A stranger called me 'unhygienic' for breastfeeding in a GP waiting room

Welcome back to How I Parent, where we get a glimpse into how the nation is raising their kids.

This week we chat with Lea Henry, 27, from London, who is married with two children aged three years and eight months, and runs creative nanny agency, CocoRio.

A negative experience in her GP surgery made Lea painfully aware of the stigma that still surrounds breastfeeding in public.

Now, she’s on a mission to empower mums to get their breasts out wherever they need, whenever they need.

‘I was breastfeeding my baby in the waiting room of my GP surgery. He had just had his 12-week jabs and needed some soothing, but I was told I was being highly irresponsible and unhygienic by a stranger,’ she tells Metro.

‘I would love to say I fought back and defended my case, but I was lost for words. I felt vulnerable and at that moment questioned if the person was right.

‘The problem is that many mothers feel exactly that: vulnerable, watched and judged when they’re feeding their babies, and we should all feel saddened by this.’

Prior to the incident, breastfeeding had felt like ‘the most natural thing in the world’ to Leah, but she soon realised not everyone shares her view.

‘As I started to become more aware of mothers feeling the need to hide for fear of judgement and as I experienced myself, I found myself really saddened by the fact that we weren’t being empowered to feed our babies,’ she shares.

‘There may be a fear of it not being a ‘smooth’ feed – for example if the baby is struggling to latch, which adds to the stress.

‘So I began making a point of breastfeeding in public and forcing myself to not make a big deal about it in the hopes that it would help empower at least one other woman to do the same.

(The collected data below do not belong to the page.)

(** C5, with the condition the claim leaves out.  At shutdown the rows still
    buffered are planned as a final flush ([last_block] is true); the plan
    keeps its last mark when the last granule is complete, and has it popped
    and appended again with that granule's [rows_to_write] when it is not.
    What is popped is the last mark of the plan: when the last granule
    belongs to that mark, the plan after the flush holds the rows of the marks
    before the cursor and the rows flushed.  For a writer that computes its
    plan from an empty one this is always so: after any writes that returned
    the final flush returns, the marks sum to the rows written, and no listed
    column has fewer rows serialized than the plan claims.  Columns have
    sizes that are not negative and that add up under [insertRangeFrom]; all
    sizes are below 2^62. *)
Theorem final_flush_corrects_plan (w : Writer) (s : Settings) (sinks0 : Sinks)
    (blocks : list Block) :
  (forall gs back,
     ColumnsBuffer_size (columns_buffer w) <> 0 ->
     getGranulesToWrite (index_granularity w) (ColumnsBuffer_size (columns_buffer w))
       (current_mark w) true = Returned gs ->
     last gs = Some back ->
     exists w2, flushColumnsBuffer w = (w2, Returned tt) /\
       index_granularity w2
       = if is_complete back then index_granularity w
         else appendMark (popMark (index_granularity w)) (rows_to_write back)) /\
  (forall gs back,
     plan_in_range (index_granularity w) -> 0 <= current_mark w ->
     0 < ColumnsBuffer_size (columns_buffer w) < UInt64.modulus ->
     getGranulesToWrite (index_granularity w) (ColumnsBuffer_size (columns_buffer w))
       (current_mark w) true = Returned gs ->
     last gs = Some back ->
     mark_number back + 1 = getMarksCount (index_granularity w) ->
     exists w2, flushColumnsBuffer w = (w2, Returned tt) /\
       totalRows (index_granularity w2)
       = rows_before (index_granularity w) (Z.to_nat (current_mark w))
         + ColumnsBuffer_size (columns_buffer w)) /\
  (compute_granularity s = true ->
   Forall (fun block => 1 <= computeIndexGranularity block < 2 ^ 62) blocks ->
   blocks_rows blocks < 2 ^ 62 ->
   (Forall (fun block => 1 <= Block_rows block) blocks ->
    exists w1, writeAll blocks (new_writer s [] sinks0) = (w1, Returned tt)) /\
   forall w1, writeAll blocks (new_writer s [] sinks0) = (w1, Returned tt) ->
     exists w2,
       flushColumnsBuffer w1 = (w2, Returned tt) /\
       totalRows (index_granularity w2) = blocks_rows blocks /\
       forall name, In name (columns_list s) ->
         totalRows (index_granularity w2) <= serialized_rows name (trace w2)).
Proof.
  assert (Hflush : forall gs,
            ColumnsBuffer_size (columns_buffer w) <> 0 ->
            getGranulesToWrite (index_granularity w) (ColumnsBuffer_size (columns_buffer w))
              (current_mark w) true = Returned gs ->
            exists w2, flushColumnsBuffer w = (w2, Returned tt) /\
              index_granularity w2 = corrected_plan (index_granularity w) gs).
  { intros gs Hsize Hgs.
    rewrite flushColumnsBuffer_unfold.
    destruct (Z.eqb_spec (ColumnsBuffer_size (columns_buffer w)) 0); [contradiction|].
    change (Block_rows (columns_buffer w)) with (ColumnsBuffer_size (columns_buffer w)).
    rewrite Hgs. eexists. split; [reflexivity|].
    destruct (writeDataBlockPrimaryIndexAndSkipIndices_spec (columns_buffer w) gs
                (with_index_granularity (corrected_plan (index_granularity w) gs)
                   (with_columns_buffer [] w))) as ((_ & Hig & _) & _).
    rewrite Hig. reflexivity. }
  split; [|split].
  - intros gs back Hsize Hgs Hback.
    destruct (Hflush gs Hsize Hgs) as (w2 & Hw2 & Hplan).
    exists w2. split; [exact Hw2|]. rewrite Hplan.
    unfold corrected_plan. rewrite Hback. reflexivity.
  - intros gs back Hrange Hcursor Hsize Hgs Hback Hmark.
    destruct (Hflush gs ltac:(lia) Hgs) as (w2 & Hw2 & Hplan).
    exists w2. split; [exact Hw2|]. rewrite Hplan.
    apply (final_flush_total _ _ _ gs back); assumption.
  - intros Hcompute Hblocks Hbound.
    pose proof (blocks_rows_nonneg blocks) as HR0.
    destruct (writeAll_inv blocks (new_writer s [] sinks0) [] None
                (new_writer_inv s sinks0 Hcompute) Hblocks)
      as (w1 & o & Hrun & Hok & Hret).
    { cbn. lia. }
    rewrite Hrun. split.
    + intros Hrows. rewrite (Hok Hrows). exists w1. reflexivity.
    + intros w1' [= <- ->].
      destruct (Hret eq_refl) as (done & pending & Hs & Hinv & Hsteps).
      pose proof (plan_steps_total _ _ _ _ _ Hsteps) as Htotal. cbn in Htotal.
      destruct (flushColumnsBuffer_inv w1 done pending Hinv ltac:(lia))
        as (w2 & Hw2 & Hs2 & Hplan & Hser & _).
      pose proof (positive_total_nonneg done (inv_done _ _ _ Hinv)) as Hdone0.
      assert (Hsum : totalRows (index_granularity w2) = blocks_rows blocks).
      { rewrite Hplan, totalRows_app.
        destruct pending as [[m rows]|]; cbn [buffered] in Htotal; cbn; lia. }
      exists w2. split; [exact Hw2|]. split; [exact Hsum|].
      intros name Hin. rewrite Hsum, Hser, Hs. cbn [new_writer settings].
      pose proof (column_multiplicity_in name (columns_list s) Hin). nia.
Qed.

‘I have had mummy friends asking me, “do you think it’s OK to breastfeed here?” and I am always the first to say “absolutely!”’

From that moment, Lea decided to be an advocate for breastfeeding, but she points out that shaming and judgement is also thrown at formula-feeding mums.

‘Mothers who don’t breastfeed are constantly made to feel like they aren’t giving their child the best, and that’s not fair either! We’re all doing our very best. After all, fed is best.

‘Those breastfeeding seemed to be hiding and those formula feeding are being shamed for not breastfeeding – it’s absolute madness!’

Lea personally had a ‘very difficult first few months’ trying to breastfeed with her child, where it all seemed ‘bloody hard work’.

Now, she’s calling for more support for mums regarding the emotional toll of breastfeeding, as she thinks this will help empower more mums to do it in public without fear.

‘I believe there should also be more day-to-day practical talk, for example, what can you do if your child needs a feed while you get on the train?’ she adds.

Outside of feeding, she describes her parenting style as ‘pretty laissez faire’.

‘Many would view my parenting style as ‘child lead’ because I occasionally co-sleep, I carry my babies in a sling, I do baby-led weaning,’ she says. ‘I’m pretty ‘laissez faire’ as opposed to instilling lots of rules.’

Lea believes mothers should support and uplift one another, and she believes that breastfeeding in public is a means to encourage solidarity, particularly in new mums.

‘For me, breastfeeding in public is about feeling free to feed your baby wherever you want. Some women prefer privacy and that’s totally fine, but it should be their choice, and they shouldn’t be hiding away to make others more comfortable.’

She adds: ‘We need more open discussions about how we feed our babies, the challenges involved and the benefits of feeling relaxed and comfortable during that bonding time.’

‘It’s just not about anyone else, but the mother and the baby.’